* Exercise details
From the line that contains "Definition told (l" through the line that contains "destruct f as", output every line of the listing below exactly and leave out all the rest.

---------- The data ----------

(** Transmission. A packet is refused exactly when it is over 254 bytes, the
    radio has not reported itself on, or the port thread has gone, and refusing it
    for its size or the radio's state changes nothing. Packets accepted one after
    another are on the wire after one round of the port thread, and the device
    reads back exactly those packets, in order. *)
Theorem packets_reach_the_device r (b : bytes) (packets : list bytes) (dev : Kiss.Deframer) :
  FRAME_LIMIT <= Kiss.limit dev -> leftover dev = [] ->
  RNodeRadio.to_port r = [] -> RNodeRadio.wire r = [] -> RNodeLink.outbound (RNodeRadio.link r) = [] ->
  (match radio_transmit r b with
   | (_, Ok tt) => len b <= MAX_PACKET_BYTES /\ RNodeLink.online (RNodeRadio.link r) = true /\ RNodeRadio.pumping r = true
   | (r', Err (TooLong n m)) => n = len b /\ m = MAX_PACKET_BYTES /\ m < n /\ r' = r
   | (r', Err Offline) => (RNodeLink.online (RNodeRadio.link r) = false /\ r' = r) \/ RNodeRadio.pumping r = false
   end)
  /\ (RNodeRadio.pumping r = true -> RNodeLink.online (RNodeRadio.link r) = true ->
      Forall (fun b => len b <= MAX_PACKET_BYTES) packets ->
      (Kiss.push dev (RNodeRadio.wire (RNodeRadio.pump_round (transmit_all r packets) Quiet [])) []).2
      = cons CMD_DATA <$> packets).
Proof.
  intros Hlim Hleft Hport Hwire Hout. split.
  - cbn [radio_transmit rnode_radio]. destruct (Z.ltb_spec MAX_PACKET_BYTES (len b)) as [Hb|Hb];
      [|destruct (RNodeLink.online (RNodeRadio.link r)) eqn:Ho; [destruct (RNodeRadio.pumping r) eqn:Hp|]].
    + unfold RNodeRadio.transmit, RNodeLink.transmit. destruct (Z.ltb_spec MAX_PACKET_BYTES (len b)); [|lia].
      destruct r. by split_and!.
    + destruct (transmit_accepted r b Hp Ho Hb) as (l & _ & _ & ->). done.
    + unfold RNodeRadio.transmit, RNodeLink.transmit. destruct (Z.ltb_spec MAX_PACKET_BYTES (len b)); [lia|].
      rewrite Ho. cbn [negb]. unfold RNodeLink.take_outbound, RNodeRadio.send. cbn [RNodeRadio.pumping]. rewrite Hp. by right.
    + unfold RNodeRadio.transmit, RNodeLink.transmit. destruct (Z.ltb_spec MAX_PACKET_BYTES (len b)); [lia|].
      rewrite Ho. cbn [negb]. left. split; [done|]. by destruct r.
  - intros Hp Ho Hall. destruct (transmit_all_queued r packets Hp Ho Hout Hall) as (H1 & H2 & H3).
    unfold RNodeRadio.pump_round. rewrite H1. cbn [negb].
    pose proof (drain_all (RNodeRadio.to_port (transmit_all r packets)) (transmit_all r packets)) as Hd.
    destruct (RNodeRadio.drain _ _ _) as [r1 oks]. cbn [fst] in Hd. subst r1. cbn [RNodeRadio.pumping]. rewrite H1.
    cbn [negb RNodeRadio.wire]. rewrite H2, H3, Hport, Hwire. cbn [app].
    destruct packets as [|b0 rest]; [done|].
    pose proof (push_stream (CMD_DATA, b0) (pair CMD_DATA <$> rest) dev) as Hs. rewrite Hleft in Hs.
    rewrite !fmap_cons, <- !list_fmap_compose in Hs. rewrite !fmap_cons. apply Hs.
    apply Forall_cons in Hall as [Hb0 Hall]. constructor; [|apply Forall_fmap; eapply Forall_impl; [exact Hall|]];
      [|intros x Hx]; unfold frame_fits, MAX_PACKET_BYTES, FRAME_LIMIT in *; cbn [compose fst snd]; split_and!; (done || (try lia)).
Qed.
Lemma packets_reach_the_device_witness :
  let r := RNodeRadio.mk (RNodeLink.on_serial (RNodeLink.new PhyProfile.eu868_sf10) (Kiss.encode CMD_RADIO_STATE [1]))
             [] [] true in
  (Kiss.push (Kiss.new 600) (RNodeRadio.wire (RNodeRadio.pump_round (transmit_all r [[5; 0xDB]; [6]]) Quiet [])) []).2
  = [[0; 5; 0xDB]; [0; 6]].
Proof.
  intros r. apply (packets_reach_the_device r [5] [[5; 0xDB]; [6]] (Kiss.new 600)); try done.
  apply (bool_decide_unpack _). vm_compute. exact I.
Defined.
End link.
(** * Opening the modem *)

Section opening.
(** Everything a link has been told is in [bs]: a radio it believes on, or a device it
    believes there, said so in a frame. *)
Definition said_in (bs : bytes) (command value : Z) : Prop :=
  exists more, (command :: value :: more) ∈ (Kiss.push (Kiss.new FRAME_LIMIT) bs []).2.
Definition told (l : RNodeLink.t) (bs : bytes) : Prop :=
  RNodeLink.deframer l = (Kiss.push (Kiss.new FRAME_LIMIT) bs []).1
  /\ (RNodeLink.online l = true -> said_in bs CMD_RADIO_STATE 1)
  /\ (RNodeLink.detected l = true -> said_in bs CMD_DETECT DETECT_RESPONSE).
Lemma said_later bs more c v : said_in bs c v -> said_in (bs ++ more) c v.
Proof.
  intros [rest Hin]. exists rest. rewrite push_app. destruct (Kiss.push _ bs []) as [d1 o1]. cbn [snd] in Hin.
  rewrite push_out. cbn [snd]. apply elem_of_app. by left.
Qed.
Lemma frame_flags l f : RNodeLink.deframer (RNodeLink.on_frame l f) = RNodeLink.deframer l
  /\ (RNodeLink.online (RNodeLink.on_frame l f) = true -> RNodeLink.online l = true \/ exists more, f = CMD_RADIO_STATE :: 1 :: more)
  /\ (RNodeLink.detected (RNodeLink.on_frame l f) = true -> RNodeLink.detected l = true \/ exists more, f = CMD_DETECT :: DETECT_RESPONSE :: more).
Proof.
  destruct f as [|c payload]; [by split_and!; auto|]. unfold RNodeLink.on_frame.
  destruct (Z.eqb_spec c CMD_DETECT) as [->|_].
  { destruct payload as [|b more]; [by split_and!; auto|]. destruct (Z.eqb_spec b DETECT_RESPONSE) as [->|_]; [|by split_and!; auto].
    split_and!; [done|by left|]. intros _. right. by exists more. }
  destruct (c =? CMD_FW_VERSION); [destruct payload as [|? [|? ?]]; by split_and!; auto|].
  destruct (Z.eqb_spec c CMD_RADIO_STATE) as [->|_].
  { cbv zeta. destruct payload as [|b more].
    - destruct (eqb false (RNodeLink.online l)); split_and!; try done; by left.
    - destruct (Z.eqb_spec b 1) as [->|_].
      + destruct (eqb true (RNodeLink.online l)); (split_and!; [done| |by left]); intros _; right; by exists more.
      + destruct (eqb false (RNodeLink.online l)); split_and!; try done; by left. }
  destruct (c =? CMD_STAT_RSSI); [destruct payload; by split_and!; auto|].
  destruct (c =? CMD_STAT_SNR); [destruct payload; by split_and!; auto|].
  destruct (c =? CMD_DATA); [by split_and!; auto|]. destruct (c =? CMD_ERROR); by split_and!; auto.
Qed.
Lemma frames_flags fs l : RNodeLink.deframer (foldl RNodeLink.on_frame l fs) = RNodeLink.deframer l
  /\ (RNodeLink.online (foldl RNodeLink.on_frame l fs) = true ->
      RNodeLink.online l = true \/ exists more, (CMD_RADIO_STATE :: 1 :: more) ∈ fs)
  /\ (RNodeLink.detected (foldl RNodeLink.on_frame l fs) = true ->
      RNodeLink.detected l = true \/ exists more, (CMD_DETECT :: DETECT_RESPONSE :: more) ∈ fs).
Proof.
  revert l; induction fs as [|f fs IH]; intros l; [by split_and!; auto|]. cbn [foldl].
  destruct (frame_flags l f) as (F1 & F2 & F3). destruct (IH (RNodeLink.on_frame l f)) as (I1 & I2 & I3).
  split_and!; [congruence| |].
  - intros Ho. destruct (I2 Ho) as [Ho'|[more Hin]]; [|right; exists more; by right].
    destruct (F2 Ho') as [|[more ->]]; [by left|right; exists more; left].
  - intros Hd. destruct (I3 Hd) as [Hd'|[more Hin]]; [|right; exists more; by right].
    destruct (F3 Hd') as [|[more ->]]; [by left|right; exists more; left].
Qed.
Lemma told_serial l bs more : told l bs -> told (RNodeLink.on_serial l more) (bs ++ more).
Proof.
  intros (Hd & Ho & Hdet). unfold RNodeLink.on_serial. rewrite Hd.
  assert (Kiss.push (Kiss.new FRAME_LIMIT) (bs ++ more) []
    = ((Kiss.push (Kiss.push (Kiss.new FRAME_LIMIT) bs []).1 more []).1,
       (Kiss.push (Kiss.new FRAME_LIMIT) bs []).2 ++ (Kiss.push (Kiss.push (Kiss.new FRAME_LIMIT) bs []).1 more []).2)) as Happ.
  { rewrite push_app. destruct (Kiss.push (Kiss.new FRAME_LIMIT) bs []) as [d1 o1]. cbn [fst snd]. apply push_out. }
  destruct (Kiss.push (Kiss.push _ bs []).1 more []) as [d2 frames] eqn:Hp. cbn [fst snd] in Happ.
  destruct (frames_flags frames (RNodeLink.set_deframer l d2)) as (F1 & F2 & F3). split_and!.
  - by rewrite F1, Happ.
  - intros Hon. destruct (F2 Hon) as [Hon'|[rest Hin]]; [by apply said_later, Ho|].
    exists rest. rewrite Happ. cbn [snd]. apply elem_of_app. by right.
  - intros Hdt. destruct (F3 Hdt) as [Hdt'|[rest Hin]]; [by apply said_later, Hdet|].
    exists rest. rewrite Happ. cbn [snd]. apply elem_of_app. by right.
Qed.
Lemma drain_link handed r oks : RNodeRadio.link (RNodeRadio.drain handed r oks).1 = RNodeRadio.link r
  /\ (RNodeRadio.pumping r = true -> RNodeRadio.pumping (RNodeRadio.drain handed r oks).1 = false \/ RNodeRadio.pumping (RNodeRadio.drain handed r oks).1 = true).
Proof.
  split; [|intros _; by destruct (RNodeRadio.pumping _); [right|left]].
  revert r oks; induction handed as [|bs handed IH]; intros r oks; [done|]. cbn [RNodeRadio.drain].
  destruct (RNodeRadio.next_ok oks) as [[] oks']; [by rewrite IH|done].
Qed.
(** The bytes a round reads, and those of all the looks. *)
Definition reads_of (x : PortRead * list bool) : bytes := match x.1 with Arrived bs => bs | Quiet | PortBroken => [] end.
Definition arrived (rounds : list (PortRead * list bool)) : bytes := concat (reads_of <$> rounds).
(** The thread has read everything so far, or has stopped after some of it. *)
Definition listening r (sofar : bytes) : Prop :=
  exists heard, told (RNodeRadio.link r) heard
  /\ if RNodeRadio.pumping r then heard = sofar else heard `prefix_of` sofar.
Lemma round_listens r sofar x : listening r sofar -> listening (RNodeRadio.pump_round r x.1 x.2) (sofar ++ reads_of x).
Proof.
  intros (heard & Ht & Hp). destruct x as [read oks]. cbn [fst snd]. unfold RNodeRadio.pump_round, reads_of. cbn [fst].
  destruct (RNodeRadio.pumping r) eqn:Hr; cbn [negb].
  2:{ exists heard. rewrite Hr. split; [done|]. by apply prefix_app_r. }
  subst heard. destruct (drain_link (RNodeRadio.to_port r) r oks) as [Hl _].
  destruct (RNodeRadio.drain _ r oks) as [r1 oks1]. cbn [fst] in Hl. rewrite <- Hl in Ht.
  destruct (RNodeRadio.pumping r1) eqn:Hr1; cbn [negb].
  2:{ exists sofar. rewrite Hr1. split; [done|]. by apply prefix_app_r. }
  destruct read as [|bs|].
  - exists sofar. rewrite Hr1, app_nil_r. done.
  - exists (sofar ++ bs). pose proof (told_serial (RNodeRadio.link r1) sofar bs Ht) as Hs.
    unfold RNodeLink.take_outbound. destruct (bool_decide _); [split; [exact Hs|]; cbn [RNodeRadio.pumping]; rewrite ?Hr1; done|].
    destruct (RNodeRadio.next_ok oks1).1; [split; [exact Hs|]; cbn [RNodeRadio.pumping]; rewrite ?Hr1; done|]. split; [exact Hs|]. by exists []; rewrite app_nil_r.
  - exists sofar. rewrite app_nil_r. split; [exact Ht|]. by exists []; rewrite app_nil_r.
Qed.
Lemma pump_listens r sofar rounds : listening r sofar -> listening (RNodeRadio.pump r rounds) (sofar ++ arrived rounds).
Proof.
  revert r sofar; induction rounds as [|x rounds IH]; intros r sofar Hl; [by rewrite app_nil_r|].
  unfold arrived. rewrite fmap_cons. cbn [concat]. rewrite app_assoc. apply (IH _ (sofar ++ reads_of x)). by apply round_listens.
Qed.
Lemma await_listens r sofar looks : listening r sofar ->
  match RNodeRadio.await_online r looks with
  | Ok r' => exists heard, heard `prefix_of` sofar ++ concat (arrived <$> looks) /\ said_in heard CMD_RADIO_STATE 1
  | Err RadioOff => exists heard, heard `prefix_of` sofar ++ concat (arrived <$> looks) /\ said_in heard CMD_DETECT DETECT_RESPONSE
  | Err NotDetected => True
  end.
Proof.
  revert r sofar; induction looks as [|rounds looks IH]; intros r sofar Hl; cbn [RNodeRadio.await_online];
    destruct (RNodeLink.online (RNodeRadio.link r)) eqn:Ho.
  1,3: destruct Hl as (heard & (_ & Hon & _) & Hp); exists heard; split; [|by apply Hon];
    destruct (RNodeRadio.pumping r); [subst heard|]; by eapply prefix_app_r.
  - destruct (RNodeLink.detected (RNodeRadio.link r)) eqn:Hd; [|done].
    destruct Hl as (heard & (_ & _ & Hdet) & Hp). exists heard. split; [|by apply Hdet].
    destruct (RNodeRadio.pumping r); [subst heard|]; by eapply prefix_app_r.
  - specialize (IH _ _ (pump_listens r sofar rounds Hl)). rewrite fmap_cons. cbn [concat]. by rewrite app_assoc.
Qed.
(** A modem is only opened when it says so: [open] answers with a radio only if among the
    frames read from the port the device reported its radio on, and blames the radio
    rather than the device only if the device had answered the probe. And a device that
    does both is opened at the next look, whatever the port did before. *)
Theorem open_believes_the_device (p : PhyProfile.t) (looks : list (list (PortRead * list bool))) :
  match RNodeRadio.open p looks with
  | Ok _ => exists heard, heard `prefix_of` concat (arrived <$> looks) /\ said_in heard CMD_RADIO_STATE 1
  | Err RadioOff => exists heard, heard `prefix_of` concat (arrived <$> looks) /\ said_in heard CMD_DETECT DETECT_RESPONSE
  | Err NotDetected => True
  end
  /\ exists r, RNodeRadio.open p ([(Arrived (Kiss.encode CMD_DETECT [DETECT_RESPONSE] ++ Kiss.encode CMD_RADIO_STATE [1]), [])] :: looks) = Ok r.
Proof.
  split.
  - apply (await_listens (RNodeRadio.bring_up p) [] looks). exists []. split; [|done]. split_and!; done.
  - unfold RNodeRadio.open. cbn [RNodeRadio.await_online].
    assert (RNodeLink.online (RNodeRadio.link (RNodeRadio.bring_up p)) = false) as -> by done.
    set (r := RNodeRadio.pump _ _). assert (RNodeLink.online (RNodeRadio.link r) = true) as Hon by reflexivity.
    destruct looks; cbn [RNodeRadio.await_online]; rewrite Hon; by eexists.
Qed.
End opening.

----------

* Output of the exercise
Definition told (l : RNodeLink.t) (bs : bytes) : Prop :=
  RNodeLink.deframer l = (Kiss.push (Kiss.new FRAME_LIMIT) bs []).1
  /\ (RNodeLink.online l = true -> said_in bs CMD_RADIO_STATE 1)
  /\ (RNodeLink.detected l = true -> said_in bs CMD_DETECT DETECT_RESPONSE).
Lemma said_later bs more c v : said_in bs c v -> said_in (bs ++ more) c v.
Proof.
  intros [rest Hin]. exists rest. rewrite push_app. destruct (Kiss.push _ bs []) as [d1 o1]. cbn [snd] in Hin.
  rewrite push_out. cbn [snd]. apply elem_of_app. by left.
Qed.
Lemma frame_flags l f : RNodeLink.deframer (RNodeLink.on_frame l f) = RNodeLink.deframer l
  /\ (RNodeLink.online (RNodeLink.on_frame l f) = true -> RNodeLink.online l = true \/ exists more, f = CMD_RADIO_STATE :: 1 :: more)
  /\ (RNodeLink.detected (RNodeLink.on_frame l f) = true -> RNodeLink.detected l = true \/ exists more, f = CMD_DETECT :: DETECT_RESPONSE :: more).
Proof.
  destruct f as [|c payload]; [by split_and!; auto|]. unfold RNodeLink.on_frame.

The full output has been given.